Epilepsy Monitoring Unit

Epilepsy is a brain, or neurological, disease that causes people to have seizures. With epilepsy, brain cells send too many electrical signals, too quickly. This brain storm can cause a variety of changes, including loss of consciousness, muscle spasms, repeating movements, and more.1,2

About 7 out of 10 people with epilepsy will respond to the first 1 or 2 medicines and become seizure-free. About 3 out of 10 will find that medicines do not seem to control their seizures. When this happens it is called drug-resistant epilepsy.3

Drug-resistant epilepsy is epilepsy that is not controlled by drugs. About 1 in 3 adults and about 1 in 4 children are thought to have it. Epilepsy is said to be drug-resistant if the person tried 2 anti-seizure drugs and did not become and stay seizure-free. It is also called refractory, uncontrolled, or intractable epilepsy.4,5

Adults and children with drug-resistant epilepsy need to be seen in a level 3 or 4 epilepsy center. These centers specialize in treating epilepsy and offer more services and treatments than a general neurologist.

An epilepsy monitoring unit is one of the many special services offered in a level 3 or 4 epilepsy center.

What is an epilepsy monitoring unit?

An epilepsy monitoring unit is located in a hospital. It includes a special set of rooms built to gather information about someone with epilepsy. These rooms include an EEG (electroencephalogram) and video/audio equipment to track a person’s seizures over days. This information can help doctors diagnose and find the right treatments for hard-to-control seizures.6

Epilepsy monitoring units are set up slightly differently for adults than for children. This is because a child staying in a unit for days will need to have an adult caregiver with them at all times. Adults may have visitors but normally do not need a loved one with them around the clock.

Who needs an EMU?

An epilepsy monitoring unit gives your doctor a more complete picture of what is happening in your brain. You may be referred to an epilepsy monitoring unit if your epilepsy team needs to better understand:6

  1. Exactly what type of seizure you are having
  2. Exactly where in the brain the seizures are taking place
  3. Whether surgery may be a good treatment option
  4. Whether your anti-seizure medicine needs to change in some way

An epilepsy monitoring unit may be needed for your doctors to catch your seizure as it is taking place. An EEG can only record your brain’s activity at the moment of a seizure. Some people have unusual brain activity after a seizure, but some do not.

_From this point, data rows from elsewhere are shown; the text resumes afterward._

(* ===== verification/ServiceTabs.v ===== *)
(** * Tabs of the service state and their handles

    The part of [cli/src/native/service_model.rs] that binds follow-on work to a
    tab: profiles, browsers, sessions and tabs, and the handle the service derives
    for a tab. The records hold the fields the handles and the private broker
    read; the other fields of the source's structs do not occur here. *)

From S2P Require Import Prelude RustStr Env RemoteRoute ServiceJobs.
From Stdlib Require Import Ascii.
From stdpp Require Import gmap sorting.
Import ServiceJobs.

Module ServiceTabs.

Notation BrowserHealth := RemoteRoute.BrowserHealth.
Notation NotStarted := RemoteRoute.NotStarted.
Notation Launching := RemoteRoute.Launching.
Notation Ready := RemoteRoute.Ready.
Notation Degraded := RemoteRoute.Degraded.
Notation Unreachable := RemoteRoute.Unreachable.
Notation ProcessExited := RemoteRoute.ProcessExited.
Notation CdpDisconnected := RemoteRoute.CdpDisconnected.
Notation Reconnecting := RemoteRoute.Reconnecting.
Notation Closing := RemoteRoute.Closing.
Notation Faulted := RemoteRoute.Faulted.
Inductive LeaseState := Shared | Exclusive | HumanTakeover | Released | Expired.
Inductive SessionCleanupPolicy := Detach | CloseTabs | CloseBrowser | ReleaseOnly.
Inductive TabLifecycle :=
| TabUnknown | TabOpening | TabLoading | TabReady | TabClosing | TabClosed | TabCrashed.
Inductive ProfileOrigin := AgentBrowserOwned | ExternalByop | ExternalObserved.

#[global] Instance TabLifecycle_eq_dec : EqDecision TabLifecycle.
Proof. solve_decision. Defined.

Record ServiceTabHandleTraceFilter := {
  tf_browser_id : option string;
  tf_profile_id : option string;
  tf_session_id : option string;
  tf_service_name : option string;
  tf_agent_name : option string;
  tf_task_name : option string;
}.

Record ServiceTabHandle := {
  th_browser_id : string;
  th_session_name : option string;
  th_tab_id : string;
  th_target_id : option string;
  th_url : option string;
  th_title : option string;
  th_profile_id : option string;
  th_profile_origin : ProfileOrigin;
  th_lease_id : option string;
  th_lease_state : option LeaseState;
  th_cleanup_policy : option SessionCleanupPolicy;
  th_lease_heartbeat_expected : bool;
  th_owner_session_id : option string;
  th_job_id : option string;
  th_trace_filter : ServiceTabHandleTraceFilter;
  th_valid : bool;
  th_stale_reason : option string;
}.

Record BrowserProfile := { bf_profile_origin : ProfileOrigin }.

Record BrowserProcess := {
  bp_id : string;
  bp_profile_id : option string;
  bp_health : BrowserHealth;
  bp_cdp_endpoint : option string;
  bp_active_session_ids : list string;
  bp_tab_handles : list ServiceTabHandle;
}.

Record BrowserSession := {
  bs_service_name : option string;
  bs_agent_name : option string;
  bs_task_name : option string;
  bs_lease : LeaseState;
  bs_profile_id : option string;
  bs_cleanup : SessionCleanupPolicy;
  bs_browser_ids : list string;
  bs_tab_ids : list string;
  bs_expires_at : option string;
}.

Record BrowserTab := {
  bt_id : string;
  bt_browser_id : string;
  bt_target_id : option string;
  bt_session_id : option string;
  bt_lifecycle : TabLifecycle;
  bt_url : option string;
  bt_title : option string;
  bt_owner_session_id : option string;
  bt_service_tab_handle : option ServiceTabHandle;
  bt_latest_snapshot_id : option string;
  bt_latest_screenshot_id : option string;
  bt_challenge_id : option string;
}.

Section tabs.
Context `{!Json}.

Record ServiceState := {
  profiles : gmap string BrowserProfile;
  browsers : gmap string BrowserProcess;
  sessions : gmap string BrowserSession;
  tabs : gmap string BrowserTab;
  jobs : gmap string ServiceJob;
}.

(** [state.browsers = b], [state.tabs = t]. *)
Definition with_browsers (b : gmap string BrowserProcess) (s : ServiceState) : ServiceState :=
  {| profiles := profiles s; browsers := b; sessions := sessions s; tabs := tabs s;
     jobs := jobs s |}.
Definition with_tabs (t : gmap string BrowserTab) (s : ServiceState) : ServiceState :=
  {| profiles := profiles s; browsers := browsers s; sessions := sessions s; tabs := t;
     jobs := jobs s |}.

(** [Option::or_else] *)
Definition or_else {A} (o : option A) (o' : option A) : option A :=
  match o with Some _ => o | None => o' end.

(** ** The handle of a tab *)

Definition service_job_sort_key (job : ServiceJob) : string :=
  match sj_completed_at job, sj_started_at job, sj_submitted_at job with
  | Some t, _, _ => t
  | None, Some t, _ => t
  | None, None, Some t => t
  | None, None, None => ""
  end.

Definition targets_tab (tab_id : string) (job : ServiceJob) : bool :=
  match sj_target job with TargetTab id => id == tab_id | _ => false end.

(** The order of [max_by]: the sort key, then the id. *)
Definition later (left right : ServiceJob) : bool :=
  if service_job_sort_key left == service_job_sort_key right
  then str_leb (sj_id left) (sj_id right)
  else str_leb (service_job_sort_key left) (service_job_sort_key right).

Definition latest_job_id_for_tab (self : ServiceState) (tab_id : string) : option string :=
  sj_id <$> foldl (fun best job =>
    match best with
    | None => Some job
    | Some b => Some (if later b job then job else b)
    end) None (List.filter (targets_tab tab_id) (map snd (btree_entries (jobs self)))).

Definition service_tab_handle_lease_stale_reason (lease_state : option LeaseState)
    : option string :=
  match lease_state with
  | Some Released => Some "lease_released"%string
  | Some Expired => Some "lease_expired"%string
  | Some (Shared | Exclusive | HumanTakeover) | None => None
  end.

Definition service_tab_handle_stale_reason (tab : BrowserTab) (browser : option BrowserProcess)
    : option string :=
  match bt_lifecycle tab with
  | TabClosed => Some "tab_closed"%string
  | TabCrashed => Some "tab_crashed"%string
  | TabUnknown | TabOpening | TabLoading | TabReady | TabClosing =>
      match browser with
      | None => Some "browser_missing"%string
      | Some browser =>
          match bp_health browser with
          | Ready | Launching | Reconnecting => None
          | NotStarted => Some "browser_not_started"%string
          | Degraded => Some "browser_degraded"%string
          | Unreachable => Some "browser_unreachable"%string
          | ProcessExited => Some "browser_process_exited"%string
          | CdpDisconnected => Some "browser_cdp_disconnected"%string
          | Closing => Some "browser_closing"%string
          | Faulted => Some "browser_faulted"%string
          end
      end
  end.

(** The session a tab works for. *)
Definition tab_session_id (tab : BrowserTab) (browser : option BrowserProcess) : option string :=
  or_else (bt_owner_session_id tab)
    (or_else (bt_session_id tab) (browser ≫= fun b => head (bp_active_session_ids b))).

Definition profile_id_from_tab_handle_context (state : ServiceState) (tab : BrowserTab)
    (browser : option BrowserProcess) : option string :=
  or_else (session_id ← tab_session_id tab browser; session ← sessions state !! session_id;
           bs_profile_id session)
    (browser ≫= bp_profile_id).

Definition service_tab_handle (self : ServiceState) (tab_id : string) : option ServiceTabHandle :=
  tab ← tabs self !! tab_id;
  let browser := browsers self !! bt_browser_id tab in
  let session_id := tab_session_id tab browser in
  let session := session_id ≫= fun id => sessions self !! id in
  let profile_id := or_else (session ≫= bs_profile_id) (browser ≫= bp_profile_id) in
  let lease_state := bs_lease <$> session in
  let stale_reason := or_else (service_tab_handle_stale_reason tab browser)
                        (service_tab_handle_lease_stale_reason lease_state) in
  Some {|
    th_browser_id := bt_browser_id tab;
    th_session_name := session_id;
    th_tab_id := bt_id tab;
    th_target_id := bt_target_id tab;
    th_url := bt_url tab;
    th_title := bt_title tab;
    th_profile_id := profile_id;
    th_profile_origin :=
      match (id ← profile_id; profiles self !! id) with
      | Some profile => bf_profile_origin profile
      | None => AgentBrowserOwned
      end;
    th_lease_id := session_id;
    th_lease_state := lease_state;
    th_cleanup_policy := bs_cleanup <$> session;
    th_lease_heartbeat_expected := match lease_state with Some _ => true | None => false end;
    th_owner_session_id := bt_owner_session_id tab;
    th_job_id := latest_job_id_for_tab self tab_id;
    th_trace_filter := {|
      tf_browser_id := Some (bt_browser_id tab);
      tf_profile_id := profile_id_from_tab_handle_context self tab browser;
      tf_session_id := session_id;
      tf_service_name := session ≫= bs_service_name;
      tf_agent_name := session ≫= bs_agent_name;
      tf_task_name := session ≫= bs_task_name |};
    th_valid := match stale_reason with None => true | Some _ => false end;
    th_stale_reason := stale_reason |}.

(** ** Refreshing the handles *)

Definition set_tab_handle (handle : ServiceTabHandle) (tab : BrowserTab) : BrowserTab :=
  {| bt_id := bt_id tab; bt_browser_id := bt_browser_id tab; bt_target_id := bt_target_id tab;
     bt_session_id := bt_session_id tab; bt_lifecycle := bt_lifecycle tab; bt_url := bt_url tab;
     bt_title := bt_title tab; bt_owner_session_id := bt_owner_session_id tab;
     bt_service_tab_handle := Some handle; bt_latest_snapshot_id := bt_latest_snapshot_id tab;
     bt_latest_screenshot_id := bt_latest_screenshot_id tab;
     bt_challenge_id := bt_challenge_id tab |}.

Definition set_tab_handles (handles : list ServiceTabHandle) (browser : BrowserProcess)
    : BrowserProcess :=
  {| bp_id := bp_id browser; bp_profile_id := bp_profile_id browser;
     bp_health := bp_health browser; bp_cdp_endpoint := bp_cdp_endpoint browser;
     bp_active_session_ids := bp_active_session_ids browser; bp_tab_handles := handles |}.

Definition handle_le (a b : ServiceTabHandle) : Prop := str_le (th_tab_id a) (th_tab_id b).
#[local] Instance handle_le_dec a b : Decision (handle_le a b).
Proof. unfold handle_le. apply _. Defined.

(** One pass of the loop over the browsers, in the order of their keys:
    [tab_handles.remove(&browser.id)]. *)
Definition hand_out (acc : gmap string (list ServiceTabHandle) * gmap string BrowserProcess)
    (entry : string * BrowserProcess)
    : gmap string (list ServiceTabHandle) * gmap string BrowserProcess :=
  let '(by_browser, done) := acc in
  let '(key, browser) := entry in
  let handles := match by_browser !! bp_id browser with Some l => l | None => [] end in
  (delete (bp_id browser) by_browser,
   <[key := set_tab_handles (merge_sort handle_le handles) browser]> done).

Definition refresh_service_tab_handles (self : ServiceState) : ServiceState :=
  let derived := omap (service_tab_handle self) (map fst (btree_entries (tabs self))) in
  let by_browser := foldl (fun (m : gmap string (list ServiceTabHandle)) handle =>
    <[th_browser_id handle :=
        (match m !! th_browser_id handle with Some l => l | None => [] end) ++ [handle]]> m)
    ∅ derived in
  with_browsers (foldl hand_out (by_browser, ∅) (btree_entries (browsers self))).2
    (with_tabs (map_imap (fun id tab =>
       Some match service_tab_handle self id with
            | Some handle => set_tab_handle handle tab
            | None => tab
            end) (tabs self)) self).

(** ** What a refresh leaves alone *)

Lemma refresh_profiles self : profiles (refresh_service_tab_handles self) = profiles self.
Proof. done. Qed.
Lemma refresh_sessions self : sessions (refresh_service_tab_handles self) = sessions self.
Proof. done. Qed.
Lemma refresh_jobs self : jobs (refresh_service_tab_handles self) = jobs self.
Proof. done. Qed.

Lemma refresh_tab self id :
  tabs (refresh_service_tab_handles self) !! id =
  (fun tab => match service_tab_handle self id with
              | Some handle => set_tab_handle handle tab
              | None => tab
              end) <$> tabs self !! id.
Proof.
  cbn. rewrite map_lookup_imap. by destruct (tabs self !! id).
Qed.

(** The loop over the browsers replaces the handles of each. *)
Lemma hand_out_lookup entries acc key :
  NoDup (map fst entries) ->
  (forall k b, (k, b) ∈ entries -> acc.2 !! k = None) ->
  match (foldl hand_out acc entries).2 !! key with
  | Some b' => acc.2 !! key = Some b' \/
      exists b handles, (key, b) ∈ entries /\ b' = set_tab_handles handles b
  | None => acc.2 !! key = None /\ key ∉ map fst entries
  end.
Proof.
  revert acc. induction entries as [|[k b] entries IH]; intros [m d] Hnd Hfresh; cbn.
  { destruct (d !! key); [by left|]. split; [done|]. set_solver. }
  apply NoDup_cons in Hnd as [Hk Hnd].
  specialize (IH (delete (bp_id b) m,
    <[k := set_tab_handles (merge_sort handle_le
       match m !! bp_id b with Some l => l | None => [] end) b]> d) Hnd).
  cbn in IH.
  assert (forall k' b', (k', b') ∈ entries ->
    <[k := set_tab_handles (merge_sort handle_le
       match m !! bp_id b with Some l => l | None => [] end) b]> d !! k' = None) as Hf.
  { intros k' b' Hin. rewrite lookup_insert_ne.
    - apply (Hfresh k' b'). by right.
    - intros ->. apply Hk, list_elem_of_fmap. by exists (k', b'). }
  specialize (IH Hf). destruct ((foldl hand_out _ entries).2 !! key) as [b'|].
  - destruct IH as [He|(b0 & hs & Hin & ->)].
    + destruct (decide (k = key)) as [->|Hne].
      * rewrite lookup_insert_eq in He. simplify_eq. right. eexists _, _. split; [by left|done].
      * rewrite lookup_insert_ne in He by done. by left.
    + right. exists b0, hs. split; [by right|done].
  - destruct IH as [He Hin]. destruct (decide (k = key)) as [->|Hne].
    + by rewrite lookup_insert_eq in He.
    + rewrite lookup_insert_ne in He by done. split; [done|]. set_solver.
Qed.

(** Health, profile, endpoint and sessions of a browser survive a refresh. *)
Lemma refresh_browser self id :
  match browsers (refresh_service_tab_handles self) !! id with
  | Some b' => exists b handles, browsers self !! id = Some b /\ b' = set_tab_handles handles b
  | None => browsers self !! id = None
  end.
Proof.
  cbn.
  match goal with |- context [foldl hand_out (?m, ?d) ?l] =>
    pose proof (hand_out_lookup l (m, d) id) as Hl end.
  unshelve epose proof (Hl _ _) as Hl'; [| |clear Hl].
  - unfold btree_entries. rewrite merge_sort_Permutation. apply NoDup_fst_map_to_list.
  - intros k b _. apply lookup_empty.
  - revert Hl'. destruct ((foldl hand_out _ _).2 !! id) as [b'|]; cbn.
    + intros [He|(b & hs & Hin & ->)]; [by rewrite lookup_empty in He|].
      exists b, hs. split; [by apply elem_of_btree_entries|done].
    + intros [_ Hin]. apply eq_None_not_Some. intros [b Hb]. apply Hin, list_elem_of_fmap.
      exists (id, b). split; [done|]. by apply elem_of_btree_entries.
Qed.

End tabs.

End ServiceTabs.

What happens in an epilepsy monitoring unit?

Your healthcare team will help you plan for your stay in the unit. You may need to pack certain clothes or slowly reduce or stop some of your anti-seizure drugs before your stay.6

After you check in, the team will attach dozens of electrodes to your head. These electrodes will connect to the EEG monitor to measure your brain activity 24 hours a day. You will also be recorded on video. An average stay is 3 to 7 days, but it may be less or more.6

A nurse, an EEG technician, and doctors will monitor your brain activity 24 hours a day from a nearby room. You will have a television. Most people also bring a laptop, smartphone, games, puzzles, or craft supplies to pass the time.6

During your stay in the unit, your doctors may try to trigger seizures by changing your anti-seizure medicines. Or, they may expose to you another trigger such as fast breathing, flashing lights, or lack of sleep.

This is done so the EEG can record what is happening in your brain. Video allows doctors to see any physical changes you may not be able to explain yourself. Audio allows them to listen as you describe what you feel before or during a seizure.

After leaving the unit, you may need to stay in the hospital another day or 2 to make sure you are safe to go home.6

Seizure monitoring at home

As with any hospital stay, an epilepsy monitoring unit can be expensive in both money and time. That is why some long-term EEG tests may be done at home. This may be an option for some people with uncontrolled epilepsy.